* ABOUT THIS TASK:
Go through the material below, find each line with the word "sectionsNeverClose", and copy those lines.

* TASK MATERIAL:
_ _ _
(** Where [json.loads] raises nothing but [JSONDecodeError] on the lines
    of the resource, the loader keeps, in the order of the lines, the
    object of every line that, once stripped, is not empty, decodes as
    JSON to a mapping and carries the code field, and nothing else; a
    resource made of one such line, one line on which the decoder raises
    [JSONDecodeError] and one blank line gives a dataset of length 1. *)
Theorem load_keeps_decodable_lines :
  (forall lines,
      Forall (fun l => aborts l = false) lines ->
      load lines = flat_map contribution lines)
  /\ (forall line obj,
        In obj (contribution line)
        <-> strip line <> []
            /\ json_loads (strip line) = Decoded (PyDict obj)
            /\ dict_contains (lit "Pincode") obj = true)
  /\ (forall line, (length (contribution line) <= 1)%nat)
  /\ (forall lines valid bad blank obj,
        Permutation lines [valid; bad; blank] ->
        strip valid <> [] ->
        json_loads (strip valid) = Decoded (PyDict obj) ->
        dict_contains (lit "Pincode") obj = true ->
        strip bad <> [] ->
        json_loads (strip bad) = DecodeError ->
        strip blank = [] ->
        length (load lines) = 1%nat).
Proof.
  split; [|split; [|split]].
  - intros lines H. unfold load. rewrite load_from. simpl.
    now rewrite (before_abort_all _ H).
  - intros line obj. rewrite <- admitted_iff. unfold contribution.
    destruct (admitted line) as [o|]; simpl.
    + split; [intros [->|[]]; reflexivity | intros H; left; congruence].
    + split; [intros [] | discriminate].
  - intros line. unfold contribution. destruct (admitted line); simpl; lia.
  - intros lines valid bad blank obj Hp Hv1 Hv2 Hv3 Hb1 Hb2 Hk.
    assert (Hall : Forall (fun l => aborts l = false) lines).
    { apply (Permutation_Forall (Permutation_sym Hp)).
      repeat constructor;
        match goal with
        | |- aborts ?l = false =>
            destruct (aborts l) eqn:E; [|reflexivity];
            apply aborts_iff in E; destruct E as [E1 E2]; congruence
        end. }
    unfold load. rewrite load_from, (before_abort_all _ Hall). simpl.
    rewrite (Permutation_length (Permutation_flat_map contribution Hp)).
    simpl. unfold contribution.
    assert (Ev : admitted valid = Some obj) by (apply admitted_iff; auto).
    assert (Eb : admitted bad = None).
    { unfold admitted. destruct (strip bad); [reflexivity|].
      now rewrite Hb2. }
    assert (Ek : admitted blank = None)
      by (unfold admitted; now rewrite Hk).
    rewrite Ev, Eb, Ek. reflexivity.
Qed.
(** No header that names none of the candidate sections stands below a
    header that names one; [opened] tells whether a header that names one
    stands above the first line. *)
Fixpoint sectionsNeverClose (possibleSections lines : list string)
    (opened : bool) : bool :=
  match lines with
  | [] => true
  | text :: rest =>
    match sectionHeader text with
    | Some section =>
      if existsb (String.eqb section) possibleSections
      then sectionsNeverClose possibleSections rest true
      else negb opened && sectionsNeverClose possibleSections rest opened
    | None => sectionsNeverClose possibleSections rest opened
    end
  end.

(** The value the last assignment to [key] gives among [assigned], if
    there is one. *)
Definition lastAssigned (key : string) (assigned : list (string * string))
  : option string :=
  fold_left (fun found kv =>
               if String.eqb (fst kv) key then Some (snd kv) else found)
            assigned None.

(** The errors of [validatePluginPath]: the requested path is refused. *)
Definition isPathSecurityError (err : error) : bool :=
  match err with
  | PluginAbsError | AllowedDirAbsError | OutsideAllowedDir _
  | PluginInfoError | SymbolicLink _ => true
  | _ => false
  end.

(** Containment by path segments: [path] is [dir] or lies below it. *)
Definition withinDir (dir path : string) : bool :=
  String.eqb path dir
  || strings.HasPrefix path (if strings.HasSuffix dir "/" then dir
                             else dir +:+ "/").
(** X18. Rotation with [keep = k > 0], every removal going through:
    [rotate] removes exactly the entries of the ascending enumeration other
    than its last [k], in that order, and nothing outside their trees; the
    enumeration afterwards is the last [min k n] entries of the one before,
    in the order of their names; when [k >= n] nothing is deleted and the
    world is unchanged.  The order is that of the names, which is not that
    of the ages of the generations. *)
Theorem rotate_retention_bound (env : Env) (dest name tag : string) (k : Z) (w : World) :
  0 < k →
  let gens := generations dest name tag (fs w) in
  let n := length gens in
  let delete_list := take (n - Z.to_nat k) gens in
  Forall (removable env (fs w)) delete_list →
  ∃ w',
    rotate env dest name tag k w = (Returned tt, w')
    ∧ trace w' = trace w ++ map Rmtree delete_list
    ∧ fs w' = remove_all delete_list (fs w)
    ∧ (∀ q, (∀ p, p ∈ delete_list → is_under p q = false) → fs w' !! q = fs w !! q)
    ∧ gens = delete_list ++ generations dest name tag (fs w')
    ∧ generations dest name tag (fs w') = drop (n - Z.to_nat k) gens
    ∧ length (generations dest name tag (fs w')) = Nat.min (Z.to_nat k) n
    ∧ (Z.of_nat n ≤ k → delete_list = [] ∧ w' = w).
Proof.
  intros Hk gens n delete_list Hok.
  destruct (rotate_removes_oldest env dest name tag k w) as [Hrot Hgen];
    [lia | exact Hok |].
  fold gens in Hrot, Hgen. fold n in Hrot, Hgen. fold delete_list in Hrot, Hgen.
  eexists. split; [exact Hrot|]. cbn [fs trace].
  split; [|split; [|split; [|split; [|split; [|split]]]]].
  - done.
  - done.
  - intros q Hq. by apply lookup_remove_all_outside.
  - rewrite Hgen. unfold delete_list. by rewrite take_drop.
  - done.
  - rewrite Hgen, length_drop. fold n. lia.
  - intros Hn. assert (delete_list = []) as Hd.
    { unfold delete_list. replace (n - Z.to_nat k)%nat with 0%nat by lia. done. }
    split; [done|]. rewrite Hd. cbn. rewrite app_nil_r. by destruct w.
Qed.

Lemma rotate_retention_bound_witness :
  0 < 2 ∧
  ∃ w',
    rotate env_all_well "/snap" "home" "daily" 2 sample_world
      = (Returned tt, w')
    ∧ generations "/snap" "home" "daily" (fs w')
      = [gen09; gen10].
Proof.
  split; [lia|].
  destruct (rotate_retention_bound env_all_well
              "/snap" "home" "daily" 2 sample_world)
    as (w' & Hrot & _ & _ & _ & _ & Hgen & _).
  - lia.
  - cbv zeta. apply (bool_decide_unpack _). vm_compute. exact I.
  - exists w'. split; [exact Hrot|]. rewrite Hgen. vm_compute. reflexivity.
Defined.

(** ** The calls of the Builder *)

Section call_facts.
Context (env : Env).
Implicit Types (w : World) (f : FS) (path d q : string).

Lemma bind_unfold {A B} (m : M A) (k : A → M B) w :
  bind m k w = match m w with
               | (Returned a, w') => k a w'
               | (Raised e, w') => (Raised e, w')
               end.
Proof. reflexivity. Qed.

Lemma os_path_isdir_exists path f :
  os_path_isdir path f = true → os_path_exists path f = true.
Proof.
  unfold os_path_isdir, os_path_exists.
  destruct (String.eqb (canon path) "/"); [done|]. cbn [orb].
  intros H%bool_decide_eq_true. by rewrite H.
Qed.

(** The file system [touch] leaves when it returns. *)
Lemma touch_returned_fs path w w' :
  touch env path w = (Returned tt, w') →
  (os_path_isdir path (fs w) = true ∧ fs w' = fs w)
  ∨ (os_path_isdir path (fs w) = false ∧ Str.endswith sep path = false
     ∧ fs w' = <[canon path := File]> (fs w)).
Proof.
  unfold touch. destruct (os_path_isdir path (fs w)) eqn:Ed.
  - destruct (utime_raises env path); [done|]. intros [= <-]. by left.
  - destruct (Str.endswith sep path) eqn:Es; [done|]. cbn [orb].
    destruct (_ || _); [done|]. intros [= <-]. by right.
Qed.

(** What [touch] does when it returns: the path exists afterwards, a
    missing path has become a file, nothing else has changed. *)
Lemma touch_returned path w w' :
  touch env path w = (Returned tt, w') →
  trace w' = trace w ++ [Touched path]
  ∧ clock w' = clock w
  ∧ os_path_exists path (fs w') = true
  ∧ (∀ q, q ≠ canon path → fs w' !! q = fs w !! q)
  ∧ (∀ x, fs w !! canon path = Some x → fs w' !! canon path = Some x)
  ∧ (fs w !! canon path = None → canon path ≠ "/" →
     fs w' !! canon path = Some File).
Proof.
  intros Ht. pose proof (touch_returned_fs _ _ _ Ht) as Hfs.
  assert (trace w' = trace w ++ [Touched path] ∧ clock w' = clock w) as [Htr Hcl].
  { revert Ht. unfold touch.
    destruct (os_path_isdir _ _); [destruct (utime_raises _ _)|destruct (_ || _)];
      intros [= <-]; done. }
  split; [done|]. split; [done|].
  destruct Hfs as [[Hd ->]|(Hd & Hs & ->)].
  - split; [by apply os_path_isdir_exists|]. split; [done|]. split; [done|].
    intros Hn Hr. unfold os_path_isdir in Hd. rewrite Hn in Hd.
    apply orb_true_iff in Hd as [Hd%String.eqb_eq|Hd%bool_decide_eq_true]; done.
  - unfold os_path_isdir in Hd.
    apply orb_false_iff in Hd as [Hr Hd%bool_decide_eq_false].
    split.
    { unfold os_path_exists. rewrite Hr, lookup_insert_eq, Hs. done. }
    split; [intros q Hq; by rewrite lookup_insert_ne|].
    split; [|intros; by rewrite lookup_insert_eq].
    intros x Hx. rewrite lookup_insert_eq. destruct x; [done|congruence].
Qed.

Lemma touch_subseteq path w : fs w ⊆ fs (touch env path w).2.
Proof.
  unfold touch. destruct (os_path_isdir path (fs w)) eqn:Ed.
  { by destruct (utime_raises env path). }
  destruct (_ || _); [done|]. cbn [snd emit set_fs fs].
  unfold os_path_isdir in Ed.
  apply orb_false_iff in Ed as [_ Hd%bool_decide_eq_false].
  destruct (fs w !! canon path) as [[]|] eqn:E.
  - by rewrite insert_id.
  - done.
  - by apply insert_subseteq.
Qed.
_ _ _
* ANSWER TO THIS TASK:
Fixpoint sectionsNeverClose (possibleSections lines : list string)
      then sectionsNeverClose possibleSections rest true
      else negb opened && sectionsNeverClose possibleSections rest opened
    | None => sectionsNeverClose possibleSections rest opened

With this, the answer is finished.